## Problem statement
Copy exactly the run of lines that begins at the line with "to_i32_small by done." and ends at the final line of the entries.

## Given information
Lemma handshake_witness :
  exists f' b arg,
    fuse_ll_process (fun _ => true) (fun _ => 0) 135168 (fun _ => true) id (message init_req ++ B "stale") new_library
      = Ret (None, f') /\
    fuse_dev_writev b init_conn = Ret (strlen b, ended_with init_req 0 [arg] init_conn) /\
    process_init_reply 0 (init_out arg) (new_limits 4294967295) = Limits 8 4294967295 131072 32 true false true false false.
Proof.
  destruct (handshake (fun _ => true) (fun _ => 0) 135168 (fun _ => true) id init_conn init_req (new_limits 4294967295)
    (B "stale") new_library) as (f' & b & arg & E & _ & _ & _ & Ew & El).
  - reflexivity.
  - vm_compute. split; [discriminate | reflexivity].
  - vm_compute. repeat split; discriminate || reflexivity.
  - split_and!; vm_compute; done.
  - discriminate.
  - reflexivity.
  - reflexivity.
  - vm_compute. split; [discriminate | reflexivity].
  - vm_compute. split; [discriminate | reflexivity].
  - exists f', b, arg. split; [exact E |]. split; [exact Ew |]. rewrite El. reflexivity.
Defined.

(** * Locks *)

(** The end of a lock that the library describes by a length. *)
Definition lock_end (lk : flock) : Z := if l_len lk =? 0 then OFFSET_MAX else l_start lk + l_len lk - 1.

Definition flock_ok (lk : flock) : Prop :=
  0 <= l_type lk <= 2 /\ small (l_pid lk) /\ 0 <= l_start lk /\ 0 <= l_len lk /\ l_start lk + l_len lk <= OFFSET_MAX.

(** A lock survives its way to the caller of F_GETLK: for a well-formed
    struct flock that the library replies with, the caller gets its type, its
    process and the bytes from its start to its end, or up to the largest offset
    when its length is 0. *)
Theorem lock_round_trip chan_send fc kr req r lk fl f :
  awaits fc kr -> fits 8 (FuseDevice.unique kr) -> FuseDevice.unique kr <> 0 ->
  serves f req r -> unique r = FuseDevice.unique kr -> out kr = Out [sizeof_lk_out] false -> flock_ok lk ->
  exists b arg, fuse_reply_lock chan_send req lk f = Ret (chan_send (length (sent f)), answered req b f) /\
    fuse_dev_writev b fc = Ret (strlen b, ended_with kr 0 [arg] fc) /\
    convert_fuse_file_lock 0 arg fl =
      inr (if l_type lk =? F_UNLCK then FileLock F_UNLCK (fl_start fl) (fl_end fl) (fl_pid fl)
           else FileLock (l_type lk) (l_start lk) (lock_end lk) (l_pid lk)).
Proof.
  intros Haw Hu Hu0 Hs Hur Hout (Ht & Hp & H0 & Hl & Hmax).
  assert (0 <= lock_end lk <= OFFSET_MAX /\ l_start lk <= lock_end lk) as [He Hse]
    by (unfold lock_end, OFFSET_MAX in *; destruct (Z.eqb_spec (l_len lk) 0); lia).
  set (arg := if l_type lk =? F_UNLCK then fuse_file_lock 0 0 (l_type lk) (l_pid lk)
              else fuse_file_lock (l_start lk) (lock_end lk) (l_type lk) (l_pid lk)).
  assert (strlen arg = 24) as Harg.
  { unfold arg, fuse_file_lock, u32, u64. destruct (_ =? _); rewrite !strlen_app, !strlen_le_bytes; lia. }
  assert (runs (fuse_reply_lock chan_send req lk) f (fun z f' => z = chan_send (length (sent f)) /\
    f' = answered req (reply_bytes 0 (unique r) arg) f)) as (z & f' & E & -> & ->)%runs_eq.
  { unfold fuse_reply_lock. cbv zeta. apply runs_bind, runs_assert.
    { unfold OFFSET_MAX in *. apply orb_true_iff. destruct (Z.eqb_spec (l_len lk) 0) as [|Hn]; [left; apply orb_true_r |].
      right. apply andb_true_iff. split; apply in_range_spec; lia. }
    eapply runs_send_reply; [exact Hs | done |]. split; [done |]. unfold arg, lock_end. by destruct (l_type lk =? F_UNLCK). }
  eexists _, arg. split; [exact E |]. split.
  - rewrite Hur, (writev_reply fc kr 0 arg Haw Hu Hu0) by (rewrite ?Harg; done).
    rewrite Hout, (copy_one sizeof_lk_out false arg) by (left; by rewrite Harg). by rewrite strlen_reply.
  - assert (fits 4 (l_type lk)) as Hft by (unfold fits; simpl; lia).
    assert (fits 8 (l_start lk) /\ fits 8 (lock_end lk)) as [Hfs Hfe]
      by (unfold fits, OFFSET_MAX in *; simpl; lia).
    unfold arg, convert_fuse_file_lock, fuse_file_lock. cbn [Nat.add].
    destruct (Z.eqb_spec (l_type lk) F_UNLCK) as [->|Hne].
    + rewrite <- (app_nil_r (u32 (l_pid lk))). by wire.
    + rewrite <- (app_nil_r (u32 (l_pid lk))). wire. cbv zeta. rewrite to_i32_small by done.
      unfold F_UNLCK, F_RDLCK, F_WRLCK in *. replace (l_type lk =? 2) with false by lia.
      replace ((l_type lk =? 0) || (l_type lk =? 1)) with true by lia.
      by replace ((OFFSET_MAX <? l_start lk) || (OFFSET_MAX <? lock_end lk) || (lock_end lk <? l_start lk)) with false by lia.
Qed.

## Written answer
    + rewrite <- (app_nil_r (u32 (l_pid lk))). wire. cbv zeta. rewrite to_i32_small by done.
      unfold F_UNLCK, F_RDLCK, F_WRLCK in *. replace (l_type lk =? 2) with false by lia.
      replace ((l_type lk =? 0) || (l_type lk =? 1)) with true by lia.
      by replace ((OFFSET_MAX <? l_start lk) || (OFFSET_MAX <? lock_end lk) || (lock_end lk <? l_start lk)) with false by lia.
Qed.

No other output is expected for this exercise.